▶ _EXERCISE BRIEF_
Each line from the one containing "exact (passwords_not_observable (geojson" through the end of the records below must be repeated exactly, and no other line.

Source data
::::::::::
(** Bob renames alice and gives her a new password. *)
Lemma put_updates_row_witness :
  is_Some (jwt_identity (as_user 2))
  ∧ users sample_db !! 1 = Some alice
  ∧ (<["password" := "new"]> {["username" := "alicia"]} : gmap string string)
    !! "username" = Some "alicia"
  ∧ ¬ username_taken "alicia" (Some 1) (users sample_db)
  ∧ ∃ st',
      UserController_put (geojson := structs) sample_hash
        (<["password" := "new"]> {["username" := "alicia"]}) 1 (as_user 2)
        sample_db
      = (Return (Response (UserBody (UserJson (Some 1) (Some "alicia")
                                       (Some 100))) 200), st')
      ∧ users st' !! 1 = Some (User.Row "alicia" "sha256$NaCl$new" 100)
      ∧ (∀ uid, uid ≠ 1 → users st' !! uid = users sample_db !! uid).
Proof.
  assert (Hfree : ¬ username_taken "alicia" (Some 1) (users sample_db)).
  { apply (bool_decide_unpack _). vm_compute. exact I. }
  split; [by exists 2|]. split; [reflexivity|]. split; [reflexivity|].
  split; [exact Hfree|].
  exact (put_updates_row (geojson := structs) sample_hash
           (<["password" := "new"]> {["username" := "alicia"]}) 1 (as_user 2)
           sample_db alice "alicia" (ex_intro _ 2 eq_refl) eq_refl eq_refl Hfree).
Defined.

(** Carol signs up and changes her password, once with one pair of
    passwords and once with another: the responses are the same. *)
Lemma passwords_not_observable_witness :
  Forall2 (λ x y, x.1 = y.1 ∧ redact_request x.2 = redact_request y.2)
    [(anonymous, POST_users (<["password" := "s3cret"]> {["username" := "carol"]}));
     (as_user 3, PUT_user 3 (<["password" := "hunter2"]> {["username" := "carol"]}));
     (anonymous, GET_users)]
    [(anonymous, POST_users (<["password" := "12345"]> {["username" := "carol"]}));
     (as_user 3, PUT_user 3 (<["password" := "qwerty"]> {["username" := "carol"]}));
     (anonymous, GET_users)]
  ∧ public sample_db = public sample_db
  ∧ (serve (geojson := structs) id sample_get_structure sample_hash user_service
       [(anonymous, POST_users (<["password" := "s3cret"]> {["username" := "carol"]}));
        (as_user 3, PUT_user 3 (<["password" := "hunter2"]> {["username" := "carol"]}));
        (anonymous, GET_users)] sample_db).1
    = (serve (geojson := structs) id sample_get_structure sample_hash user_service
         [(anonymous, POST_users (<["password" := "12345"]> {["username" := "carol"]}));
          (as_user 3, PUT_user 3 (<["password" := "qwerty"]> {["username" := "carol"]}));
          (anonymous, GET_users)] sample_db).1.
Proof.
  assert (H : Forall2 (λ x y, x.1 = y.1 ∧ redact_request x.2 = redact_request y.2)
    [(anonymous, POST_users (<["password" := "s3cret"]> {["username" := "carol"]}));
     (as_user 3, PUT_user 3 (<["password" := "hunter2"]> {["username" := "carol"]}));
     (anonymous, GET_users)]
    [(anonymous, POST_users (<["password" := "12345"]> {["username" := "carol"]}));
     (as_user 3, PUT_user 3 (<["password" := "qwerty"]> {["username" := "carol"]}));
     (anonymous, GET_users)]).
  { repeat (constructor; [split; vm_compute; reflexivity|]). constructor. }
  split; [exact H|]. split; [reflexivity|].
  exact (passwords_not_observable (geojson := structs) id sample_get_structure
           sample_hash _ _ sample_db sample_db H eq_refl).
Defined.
::::::::::
▶ _SOLUTION TO THIS TASK_
  exact (passwords_not_observable (geojson := structs) id sample_get_structure
           sample_hash _ _ sample_db sample_db H eq_refl).
Defined.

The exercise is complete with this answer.